In our study, toxoplasmosis was queried or suspected in 23% of cases, but considered the cause of death in 92% of animals included in the study. The timeline review of cases, and a statistically significant rising annual trend in the percentage of total cases submit-ted with a clinical suspicion of toxoplasmosis (Figure 2), suggests an increasing level of veterinary/curatorial suspicion for toxoplasmosis in cases submitted towards the end of the study period. Although there could be multiple contributory factors, this might demonstrate the educational value of regular pathology surveillance as part of staff training.

5. Conclusions

In summary, to the authors’ knowledge, this study provides the largest scale pathology review of toxoplasmosis in zoo species to date, based on its wide geographical and species coverage and case selection from more than 30 captive management facilities. This study confirms that exposure to toxoplasmosis is a significant cause of sporadic and epizootic mortalities and threatens a range of endangered species. It highlights outbreaks and individual cases in species not previously recorded in the veterinary literature. Histological diagnosis is reliant on the submission of relevant tissue sets and care should be taken to avoid misdiagnosis of Toxoplasma versus haemoparasites in birds. Feral cat control is crucial to reduce infection pressure, but further clinical studies to evaluate additional protective measures for highly susceptible species are also indicated, taking predisposing factors into account.

Author Contributions

Conceptualization D.D., Data review S.D.N., S.K. and D.D., software D.D. and M.F.S., validation, D.D. and M.F.S., investigation, D.D. and M.F.S., writing—original draft preparation, D.D.; writing—review and editing, D.D. and M.F.S., supervision, D.D. All authors have read and agreed to the published version of the manuscript.

Funding

This research received no external funding.

Institutional Review Board Statement

Not applicable due to the retrospective review of pathology archive material.

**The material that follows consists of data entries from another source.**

(** X9. The constructor of [TestClass] is rejected at compile time exactly
    when some argument is neither an [opt::ItemCount] nor an
    [opt::VerboseLogs]: a bare scalar or an instance of any other option
    finds no overload of [SetOption]. *)
Theorem TestClass_rejects_unsupported (pMsg : string) (options : list Value) :
  TestClass_ctor pMsg options = IllFormed ↔
  Exists (λ x, ¬ supported x) options.
Proof.
  rewrite <- (fold_SetOption_IllFormed options TestClass_members).
  unfold TestClass_ctor.
  destruct (fold_SetOption TestClass_members options) as [this|]; [|done].
  cbn [cbind]. by destruct (m_nNumItems this <? 0).
Qed.

(** X10. When every argument is supported, the fold of [SetOption] leaves
    in [m_nNumItems] the count of the last [opt::ItemCount] of the sequence
    and in [m_bVerboseLogs] the flag of the last [opt::VerboseLogs], and
    what the member held before where there is none; [m_pData] is not
    touched.  If the count left by the fold over the initial members is
    negative, [new int[m_nNumItems]] throws after the first line was
    logged. *)
Theorem TestClass_last_setter_wins (options : list Value) :
  Forall supported options →
  (∀ this : TestClass,
     fold_SetOption this options =
       Returns {| m_nNumItems :=
                    match last_of_type (TOption opt.ItemCount) options with
                    | Some x => to_int (contents x)
                    | None => m_nNumItems this
                    end;
                  m_pData := m_pData this;
                  m_bVerboseLogs :=
                    match last_of_type (TOption opt.VerboseLogs) options with
                    | Some x => to_bool (contents x)
                    | None => m_bVerboseLogs this
                    end |}) ∧
  (∀ (pMsg : string) (x : Value),
     last_of_type (TOption opt.ItemCount) options = Some x →
     to_int (contents x) < 0 →
     TestClass_ctor pMsg options
       = Returns (Throws_bad_array_new_length [Log_string "TestClass" pMsg])).
Proof.
  intros Hsup. split.
  - intros this. by rewrite (fold_SetOption_after_options options Hsup).
  - intros pMsg x Hlast Hneg. unfold TestClass_ctor.
    rewrite (fold_SetOption_after_options options Hsup). cbn [cbind].
    unfold after_options. cbn [m_nNumItems]. rewrite Hlast.
    by rewrite (proj2 (Z.ltb_lt _ _) Hneg).
Qed.

Lemma TestClass_last_setter_wins_witness :
  let options := [Instance opt.ItemCount (SInt 5); Instance opt.VerboseLogs (SBool true);
                  Instance opt.ItemCount (SInt (-7))] in
  Forall supported options ∧
  fold_SetOption TestClass_members options
    = Returns {| m_nNumItems := -7; m_pData := None; m_bVerboseLogs := true |} ∧
  GetOptionValue (TOption opt.ItemCount) options = Returns (SInt 5) ∧
  (last_of_type (TOption opt.ItemCount) options
     = Some (Instance opt.ItemCount (SInt (-7))) ∧
   to_int (contents (Instance opt.ItemCount (SInt (-7)))) < 0 ∧
   TestClass_ctor "dup" options
     = Returns (Throws_bad_array_new_length [Log_string "TestClass" "dup"])).
Proof.
  assert (Forall supported
            [Instance opt.ItemCount (SInt 5); Instance opt.VerboseLogs (SBool true);
             Instance opt.ItemCount (SInt (-7))]) as Hsup.
  { repeat constructor; (by left) || (by right). }
  destruct (TestClass_last_setter_wins _ Hsup) as [Hfold Hthrow].
  split; [exact Hsup|]. split; [exact (Hfold TestClass_members)|].
  split; [reflexivity|].
  assert (to_int (contents (Instance opt.ItemCount (SInt (-7)))) < 0) as Hneg
    by reflexivity.
  split; [reflexivity|]. split; [exact Hneg|].
  exact (Hthrow "dup" _ eq_refl Hneg).
Defined.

Data Availability Statement

Datasets used are derived from the database of the International Zoo Veterinary Group. As client, clinical and pathology data are confidential, detailed datasets are not publicly provided.

Acknowledgments

The authors would like to acknowledge all zoological collections and practices whose ongoing pathology surveillance contributed to this study. Thanks to Kathleen Graham for providing an exceptionally detailed account of the circumstances surrounding the toxoplasmosis outbreak in Asian small-clawed otters. Immunohistochemical (IHC) confirmation of the majority of cases was performed by the Veterinary Pathology Department of the University of Munich, for which we would like to express special thanks. Thanks also to the Veterinary Pathology Department of the University of Liverpool, where a smaller subset of IHC confirmation was undertaken. The current affiliation and address of Shannon Khaliq is Sundean Vet Group, Gloucester Rd, Hartpury, Gloucester, GL19 3BG.

Conflicts of Interest

The authors declared no potential conflict of interest with respect to the research, authorship, and/or publication of this article.

Appendix A

For 11 animals, material for retrospective immunohistology was not available at the time of the study. The authors decided to include these animals based on the following reasoning: whilst the authors appreciate that Neospora species have structural similarities that hinder definitive differentiation of these two parasites in histology, Neospora infection is highly unlikely in zoo species, contrary to Toxoplasma infection, which is highly likely. This rational is further supported by the different life cycle of Toxoplasma versus Neospora parasites, with zoo species being regularly exposed to feral cat faeces/carrier rodents etc, another well-established problem in a zoo setting that is not applicable to Neospora transmission. In addition, the 11 selected cases were all derived from species particularly susceptible to disease, such as Pallas’ cats, slender-tailed meerkats and ring-tailed lemurs. Several of the cases additionally presented with affected conspecifics, for which confirmatory immunohistochemistry was available. In other cases, Toxoplasma involvement was further backed up by the subsequent successful treatment of remaining animals in the group.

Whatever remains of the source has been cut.